- _Records supplied_:
=== Section Start ===

(* ===== verification/Session.v ===== *)
(** * Package [internal/domain/session]: opaque tokens, the Session aggregate
    and the payload of the session cache. *)
From S2P Require Import Prelude GoEncoding GoTime Errors Tenant.
#[local] Open Scope Z_scope.

(** ** token.go *)

(** The plaintext token of a session cookie. *)
Record Token := MkToken { token_value : string }.

#[global] Instance Token_eq_dec : EqDecision Token.
Proof. solve_decision. Defined.

Definition NewToken (s : string) : res Token :=
  if (len s <? 32) || (128 <? len s) then Err (session.ErrInvalidToken : error)
  else Ok (MkToken s).

Definition Token_String (t : Token) : string := token_value t.

Definition Token_Hash (t : Token) : string := Sum256 (token_value t).

Definition HashOf (raw : string) : string := Sum256 raw.

(** ** session.go *)

Record Session := MkSession {
  id : UUID;
  tenantID : ID;
  userID : UUID;
  tokenHash : string;
  createdAt : Time;
  expiresAt : Time;
  revokedAt : option Time;
}.

#[global] Instance Session_eq_dec : EqDecision Session.
Proof. solve_decision. Defined.

Definition New (sid : UUID) (t : ID) (uid : UUID) (hash : string) (now expires : Time) : Session :=
  MkSession sid t uid hash now expires None.

Definition Hydrate (sid : UUID) (t : ID) (uid : UUID) (hash : string) (created expires : Time)
    (revoked : option Time) : Session :=
  MkSession sid t uid hash created expires revoked.

Definition IsActive (s : Session) (now : Time) : bool :=
  match revokedAt s with
  | Some _ => false
  | None => Before now (expiresAt s)
  end.

(** ** cache.go *)

(** What the write-through cache stores under the hex digest of a token. *)
Record CachedSession := MkCachedSession {
  SessionID : UUID;
  UserID : UUID;
  TenantID : ID;
  ExpiresAt : Time;
}.

#[global] Instance CachedSession_eq_dec : EqDecision CachedSession.
Proof. solve_decision. Defined.

(** ** Lemmas *)

Lemma NewToken_spec s :
  NewToken s = if decide (32 <= len s <= 128) then Ok (MkToken s)
               else Err (session.ErrInvalidToken : error).
Proof. unfold NewToken. repeat case_match; try done; lia. Qed.

(** The digest the middleware computes from a cookie is the one stored when
    the token was issued. *)
Lemma HashOf_String t : HashOf (Token_String t) = Token_Hash t.
Proof. done. Qed.

Lemma IsActive_spec s now :
  IsActive s now = true <-> revokedAt s = None /\ now < expiresAt s.
Proof.
  unfold IsActive, Before. destruct (revokedAt s).
  - by split; [|intros [? _]].
  - rewrite Z.ltb_lt. tauto.
Qed.

(** A session that has ended stays ended. *)
Lemma IsActive_antimono s now later : now <= later -> IsActive s later = true -> IsActive s now = true.
Proof. rewrite !IsActive_spec. intros ? [? ?]. split; [done|lia]. Qed.
(* ===== verification/Outbox.v ===== *)
(** * Package [internal/domain/outbox]: the events of the transactional outbox. *)
From S2P Require Import Prelude GoTime Errors Tenant.

Definition TopicUserCreated : string := "identity.user.created.v1".
Definition TopicSessionCreated : string := "identity.session.created.v1".
Definition TopicSessionRevoked : string := "identity.session.revoked.v1".

(** One outbox row; [payload] is JSON text. *)
Record Event := MkEvent {
  id : UUID;
  tenantID : ID;
  aggregateType : string;
  aggregateID : UUID;
  eventType : string;
  payload : string;
  createdAt : Time;
}.

#[global] Instance Event_eq_dec : EqDecision Event.
Proof. solve_decision. Defined.

Definition New (eid : UUID) (t : ID) (aggType : string) (aggID : UUID) (evType : string)
    (body : string) (now : Time) : Event :=
  MkEvent eid t aggType aggID evType body now.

=== Section End ===

- _What the task requires_:
Every line from the top of the material through the line containing "Definition NewToken (s" must be transcribed exactly, and no other line may appear.

- _Written solution_:
(* ===== verification/Session.v ===== *)
(** * Package [internal/domain/session]: opaque tokens, the Session aggregate
    and the payload of the session cache. *)
From S2P Require Import Prelude GoEncoding GoTime Errors Tenant.
#[local] Open Scope Z_scope.

(** ** token.go *)

(** The plaintext token of a session cookie. *)
Record Token := MkToken { token_value : string }.

#[global] Instance Token_eq_dec : EqDecision Token.
Proof. solve_decision. Defined.

Definition NewToken (s : string) : res Token :=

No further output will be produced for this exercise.